Work to be completed: Working from the listing below, pick each line containing the word "points" and copy it.

Stored data:

(** * Verification of the electoral_search match pipeline

    A shallow embedding of [src/electoral_search/text_processing.py],
    [cache.py], [parallel.py], [validation.py], [export.py], [ocr.py]
    (and the orchestration in [cli.py]) together
    with the parts of the [rapidfuzz] library and of Python's [re] engine
    that the claims depend on.

    Python strings ([str]) are sequences of Unicode code points; they are
    modelled as [list N]. *)

From Stdlib Require Import List Bool Arith Lia NArith ZArith QArith Lqa.
From Stdlib Require Import Sorting.Permutation Sorting.Sorted QArith.Qminmax.
From Stdlib Require Strings.String Strings.Ascii.
Import ListNotations.
Open Scope nat_scope.

(** ** Code points and Python string primitives *)
Module Text.

Definition text := list N.

(** [str.isspace] / the regex class [\s] for [str] patterns: the code
    points whose bidirectional class is WS, B or S, or whose category
    is Zs. *)
Definition isspace (c : N) : bool :=
  ((9 <=? c) && (c <=? 13))%N || ((28 <=? c) && (c <=? 32))%N
  || (c =? 133)%N || (c =? 160)%N || (c =? 5760)%N
  || ((8192 <=? c) && (c <=? 8202))%N || (c =? 8232)%N || (c =? 8233)%N
  || (c =? 8239)%N || (c =? 8287)%N || (c =? 12288)%N.

Definition newline : N := 10%N.
Definition space : N := 32%N.

Fixpoint lstrip (s : text) : text :=
  match s with
  | [] => []
  | c :: r => if isspace c then lstrip r else s
  end.

(** [str.strip()] with no argument. *)
Definition strip (s : text) : text := rev (lstrip (rev (lstrip s))).

Fixpoint mem (c : N) (l : text) : bool :=
  match l with
  | [] => false
  | d :: r => (c =? d)%N || mem c r
  end.

(** [text.translate(str.maketrans("", "", dels))]: every code point that
    occurs in [dels] is deleted. *)
Definition translate_delete (dels : text) (s : text) : text :=
  filter (fun c => negb (mem c dels)) s.

(** [text.split("\n\n")], scanning left to right for non-overlapping
    occurrences of the separator. *)
Fixpoint split_nn (s : text) : list text :=
  match s with
  | [] => [[]]
  | c :: rest =>
      match rest with
      | [] => [[c]]
      | d :: rest' =>
          if (c =? newline)%N && (d =? newline)%N then [] :: split_nn rest'
          else match split_nn rest with
               | b :: bs => (c :: b) :: bs
               | [] => [[c]]
               end
      end
  end.

(** Whitespace-separated tokens: [str.split()] with no argument. *)
Fixpoint split_ws_acc (cur : text) (s : text) : list text :=
  match s with
  | [] => match cur with [] => [] | _ => [rev cur] end
  | c :: r =>
      if isspace c then
        match cur with
        | [] => split_ws_acc [] r
        | _ => rev cur :: split_ws_acc [] r
        end
      else split_ws_acc (c :: cur) r
  end.

Definition split_ws (s : text) : list text := split_ws_acc [] s.

Fixpoint text_eqb (a b : text) : bool :=
  match a, b with
  | [], [] => true
  | x :: a', y :: b' => (x =? y)%N && text_eqb a' b'
  | _, _ => false
  end.

(** Python's [<=] on [str]: lexicographic order on code points. *)
Fixpoint text_leb (a b : text) : bool :=
  match a, b with
  | [], _ => true
  | _ :: _, [] => false
  | x :: a', y :: b' => (x <? y)%N || ((x =? y)%N && text_leb a' b')
  end.

(** ["sep".join(l)] *)
Fixpoint join (sep : text) (l : list text) : text :=
  match l with
  | [] => []
  | [x] => x
  | x :: r => x ++ sep ++ join sep r
  end.

(** [sorted(l)]: Python's sort is stable, so on a total order its result is
    the unique ordered permutation; insertion sort computes it. *)
Fixpoint insert_sorted (x : text) (l : list text) : list text :=
  match l with
  | [] => [x]
  | y :: r => if text_leb x y then x :: l else y :: insert_sorted x r
  end.

Fixpoint sorted (l : list text) : list text :=
  match l with
  | [] => []
  | x :: r => insert_sorted x (sorted r)
  end.

(** Bengali code points used by the source. *)
Definition BN_NA : N := 2472%N.       (* U+09A8 *)
Definition BN_AA : N := 2494%N.       (* U+09BE, vowel sign aa *)
Definition BN_MA : N := 2478%N.       (* U+09AE *)
Definition BN_PA : N := 2474%N.       (* U+09AA *)
Definition BN_I : N := 2495%N.        (* U+09BF, vowel sign i *)
Definition BN_TA : N := 2468%N.       (* U+09A4 *)
Definition BN_RA : N := 2480%N.       (* U+09B0 *)
Definition BN_SA : N := 2488%N.       (* U+09B8 *)
Definition BN_BA : N := 2476%N.       (* U+09AC *)
Definition BN_II : N := 2496%N.       (* U+09C0, vowel sign ii *)
Definition BN_VISARGA : N := 2435%N.  (* U+0983 *)
Definition DANDA : N := 2404%N.       (* U+0964 *)
Definition BN_VIRAMA : N := 2509%N.   (* U+09CD *)
Definition COLON : N := 58%N.         (* ':' *)
Definition FW_COLON : N := 65306%N.   (* U+FF1A *)

End Text.
(** ** The invariants, from any state *)

(** X15. The languages stay in [{fr, en}]: if every row of the table has
    its language in [{fr, en}], so has every row after any sequence of
    requests, whatever their routes, parameters and bodies. *)
Theorem languages_stay_supported (env : environment) (rs : list request)
  (w : process) :
  Forall language_ok (quotes (db w)) ->
  Forall language_ok (quotes (db (serve env rs w))).
Proof.
  revert w. induction rs as [|r rs IH]; intros w Hok; simpl; [exact Hok|].
  apply IH, app_preserves; [apply route_language|exact Hok].
Qed.

(** X16. The invariant of the data model is kept by every sequence of
    requests in which no single insert has an array as [quote] or as
    [author]: if every row has a language in [{fr, en}], a non-empty
    quote and a non-empty author, so has every row afterwards. *)
Theorem rows_stay_valid_without_array_fields (env : environment)
  (rs : list request) (w : process) :
  Forall no_array_field rs ->
  Forall row_ok (quotes (db w)) ->
  Forall row_ok (quotes (db (serve env rs w))).
Proof.
  intros Hrs. revert w.
  induction Hrs as [|r rs Hr _ IH]; intros w Hok; simpl; [exact Hok|].
  apply IH, app_preserves; [apply route_row_ok, Hr|exact Hok].
Qed.

(** ** The single insert and its required fields *)

(** X17. On a supported language, the single insert settles a body
    that lacks a required field before any storage method is called, the
    process state unchanged.  A JSON object whose [quote] or [author] is
    absent or falsy ([null], the empty string, [0], [false]) and every
    JSON array are answered 400 with the list of the required fields.  A
    request without a body leaves [req.body] undefined: the destructuring
    throws and the global error handler answers 500.  A body the JSON
    parser refuses (a scalar such as [null] or a string) is answered 500
    by the same handler, with the parser's error. *)
Theorem single_insert_missing_fields (env : environment) (language : string)
  (w : process) :
  In language ["fr"; "en"] ->
  (forall props,
      truthy (own_field "quote" props) = false \/
      truthy (own_field "author" props) = false ->
      app env (POST_language_quote language (JObj props)) w
        = (missing_fields, w)) /\
  (forall elems,
      app env (POST_language_quote language (JArr elems)) w
        = (missing_fields, w)) /\
  (app env (POST_language_quote language JUndefined) w
     = (error_handler env destructure_undefined, w) /\
   status (error_handler env destructure_undefined) = 500) /\
  (forall sent err,
      express_json sent = Throw err ->
      app env (POST_language_quote language sent) w
        = (error_handler env err, w) /\
      status (error_handler env err) = 500).
Proof.
  intros Hin. repeat split.
  - intros props Hfalsy. unfold app.
    rewrite route_POST_language_quote_parsed by reflexivity.
    unfold post_language_quote.
    rewrite validateLanguage_accept by exact Hin.
    unfold bind, lift, destructure, get_prop.
    fold (own_field "quote" props). fold (own_field "author" props).
    destruct Hfalsy as [-> | ->]; [|rewrite orb_true_r]; reflexivity.
  - intros elems. unfold app.
    rewrite route_POST_language_quote_parsed by reflexivity.
    unfold post_language_quote.
    rewrite validateLanguage_accept by exact Hin. reflexivity.
  - unfold app. rewrite route_POST_language_quote_parsed by reflexivity.
    unfold post_language_quote.
    rewrite validateLanguage_accept by exact Hin. reflexivity.
  - unfold app.
    rewrite (route_POST_language_quote_refused env language sent err w H).
    reflexivity.
Qed.
Lemma login_inversion {P : Platform} env data ua ip db response db1 :
  AuthService.login env data ua ip db = (Return response, db1) ->
  exists u : User.t,
    UserRepository.findByEmail (LoginDto.email data) db = (Return (Some u), db)
    /\ User.isActive u = true
    /\ bcrypt_compare (LoginDto.password data) (User.password u) = true
    /\ RefreshTokenRepository.storable
         (issued env (Env.randomBytes env) (User.id u) ua ip) = true
    /\ existsb (RefreshTokenRepository.byToken (Env.randomBytes env))
         (refresh_tokens db) = false
    /\ response
       = {| AuthResponse.token := AuthService.generateAccessToken env (claimsOf u);
            AuthResponse.refreshToken := Env.randomBytes env;
            AuthResponse.user :=
              {| PublicUser.id := User.id u; PublicUser.name := User.name u;
                 PublicUser.email := User.email u;
                 PublicUser.role := User.role u |} |}
    /\ db1 = {| users := users db;
                refresh_tokens :=
                  (refresh_tokens db
                   ++ [issued env (Env.randomBytes env) (User.id u) ua ip])%list |}.
Proof.
  unfold AuthService.login, AuthService.comparePassword, bind.
  unfold UserRepository.findByEmail at 1.
  destruct (find _ _) as [u |] eqn:Hfind; [| discriminate].
  destruct (User.isActive u) eqn:Hactive; cbn [negb]; [| discriminate].
  destruct (bcrypt_compare _ _) eqn:Hpw; cbn [negb]; [| discriminate].
  destruct (AuthService.createRefreshToken env (User.id u) ua ip db)
    as [[token | e] db2] eqn:Hcreate; [| discriminate].
  apply createRefreshToken_return in Hcreate as (-> & Hstorable & Hdup & ->).
  unfold ret. intros Heq. injection Heq as <- <-.
  exists u. unfold UserRepository.findByEmail. rewrite Hfind.
  repeat split; assumption.
Qed.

Solution:
    Python strings ([str]) are sequences of Unicode code points; they are
(** ** Code points and Python string primitives *)
    points whose bidirectional class is WS, B or S, or whose category
(** Python's [<=] on [str]: lexicographic order on code points. *)
(** Bengali code points used by the source. *)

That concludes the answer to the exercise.